With midterm elections six months away, candidates are looking for innovative ways to define their campaigns. With an unemployment rate below 4 percent and recent upward revisions to the 2018 economic outlook, Republicans are preparing to campaign on a strong economy and the tax cuts that improved U.S. competitiveness and boosted the net incomes of voters. Democrats seem poised to emphasize a campaign message geared around something catchy called “net neutrality.”

Net neutrality is an Obama administration effort to proactively mandate that internet service providers cannot play favorites with content providers by permitting, for example, “fast lanes” for preferred content or “throttling,” which is intentionally slowing down certain online traffic. In 2015, the Federal Communications Commission (FCC) imposed these rules, known as the open internet order, in a hotly debated effort that passed in a partisan vote of 3-2. This new reach into the regulation of the internet was achieved by analogizing service providers to a form of telecommunications, an area of jurisdiction of the FCC known as Title II.
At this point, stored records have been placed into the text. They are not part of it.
(* ===== verification/FdAdapter.v ===== *)
(** * The adapters between TCP segments and the network (tcp_helpers/fd_adapter.hh/.cc,
      tcp_helpers/tcp_over_ip.hh/.cc, tcp_helpers/tuntap_adapter.hh/.cc,
      tcp_helpers/lossy_fd_adapter.hh)

    An adapter reads segments from a device and writes segments to it: in UDP
    payloads, in IPv4 datagrams on a TUN device, or in IPv4 datagrams in Ethernet
    frames on a TAP device.  What is read from the device is an argument and what
    is written to it is a result; TCPSpongeSocket.v makes the system calls.
    [Adapter] is the interface the [LossyFdAdapter] template expects of its
    parameter. *)

From S2P Require Import Prelude WrappingIntegers UtilBuffer Parser Checksum Codec TCPSegment IPv4Datagram EthernetFrame Address NetworkInterface.

Record FdAdapterConfig := mk_config {
  source : Address.t;
  destination : Address.t;
  loss_rate_dn : Z;
  loss_rate_up : Z
}.

Module FdAdapterBase.

Record t := mk { _cfg : FdAdapterConfig; _listen : bool }.

Definition set_listening (a : t) (l : bool) : t := mk (_cfg a) l.
Definition listening (a : t) : bool := _listen a.
Definition config (a : t) : FdAdapterConfig := _cfg a.
(** [config_mut() = cfg] *)
Definition set_config (a : t) (cfg : FdAdapterConfig) : t := mk cfg (_listen a).
(** Assignments through [config_mutable()]. *)
Definition set_source (a : t) (s : Address.t) : t :=
  mk (mk_config s (destination (_cfg a)) (loss_rate_dn (_cfg a)) (loss_rate_up (_cfg a))) (_listen a).
Definition set_destination (a : t) (d : Address.t) : t :=
  mk (mk_config (source (_cfg a)) d (loss_rate_dn (_cfg a)) (loss_rate_up (_cfg a))) (_listen a).
Definition tick (a : t) (ms : Z) : t := a.

End FdAdapterBase.

(** [seg.header().sport = ..., seg.header().dport = ...] *)
Definition set_ports (seg : TCPSegment.t) (sport dport : Z) : TCPSegment.t :=
  let h := TCPSegment.header seg in
  TCPSegment.mk
    (TCPHeader.mk sport dport (TCPHeader.seqno h) (TCPHeader.ackno h) (TCPHeader.doff h)
       (TCPHeader.urg h) (TCPHeader.ack h) (TCPHeader.psh h) (TCPHeader.rst h) (TCPHeader.syn h)
       (TCPHeader.fin h) (TCPHeader.win h) (TCPHeader.cksum h) (TCPHeader.uptr h))
    (TCPSegment.payload seg).

(** What the adapter template and the socket use of an adapter: [I] is what the
    device delivers at a read, [O] what is written to it. *)
Class Adapter (A I O : Type) := {
  adapter_read : A -> I -> outcome (A * option TCPSegment.t * list O);
  adapter_write : A -> TCPSegment.t -> outcome (A * TCPSegment.t * list O);
  adapter_tick : A -> Z -> outcome (A * list O);
  adapter_config : A -> FdAdapterConfig;
  adapter_set_config : A -> FdAdapterConfig -> A;
  adapter_set_listening : A -> bool -> A
}.

Module TCPOverUDPSocketAdapter.
Section WithNetDb.
Context `{NetDb}.
(** What the reader has and will get, the acknowledgment number and the window. *)
Lemma reading_result out r :
  reading out r ->
  exists n, let ended := ByteStream.input_ended (stream_out r) in
    0 <= n <= zlen D /\ out ++ ByteStream.bytes (stream_out r) = take (Z.to_nat n) D /\
    (ended = true -> n = zlen D) /\
    (ackno r = None /\ n = 0 \/ ackno r = Some (wrap (1 + n + (if ended then 1 else 0)) i)) /\
    window_size r = c - zlen (ByteStream.bytes (stream_out r)).
Proof using Hc.
  intros ([->|[Hr Ecap]] & E1 & E2).
  - change (bytes_read (new c)) with 0 in E1. assert (out = []) as -> by (apply zlen_zero_nil; lia).
    exists 0. split_and!; [done|zlen_lia|done|done|by left|].
    change (uint64 (c - 0) = c - 0). apply uint64_small. by rewrite Z.sub_0_r.
  - pose proof (inv_reassembler _ _ _ Hr) as Hra.
    exists (StreamReassembler._top_pointer (_reassembler r) - 1).
    pose proof (StreamReassembler.inv_top _ _ _ Hra). pose proof (StreamReassembler.inv_top_le _ _ _ Hra).
    pose proof (ByteStream.wf_read _ (StreamReassembler.inv_output _ _ _ Hra)) as [? ?]. zlen_pose.
    split_and!; [lia|lia| | | |].
    + rewrite <- (StreamReassembler.inv_delivered 1 D _ Hra). unfold stream_out.
      f_equal. rewrite E2, slice_0_take. unfold bytes_read, stream_out, StreamReassembler.stream_out in E1.
      do 2 f_equal. lia.
    + intros He. pose proof (StreamReassembler.inv_ended _ _ _ Hra He). lia.
    + right. rewrite (ackno_inv i D r Hr). do 2 f_equal. lia.
    + rewrite (window_inv i D r Hr). unfold StreamReassembler.room. by rewrite Ecap.
Qed.

End Run.

(** ** When the acknowledgment number is there *)

Definition is_open (r : t) : bool := match _isn r with Some _ => true | None => false end.
Definition is_syn (o : op) : bool :=
  match o with Segment seg => TCPHeader.syn (TCPSegment.header seg) | Read _ => false end.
At best, net neutrality is considered by critics to be a solution in search of a problem. At worst, it is a policy that stifles innovation, such as new advances in voice over internet products, and limits consumer choice. Critics of net neutrality also point to the Federal Trade Commission (FTC) as the appropriate forum for guarding against any anticompetitive behavior by internet service providers, should they arise.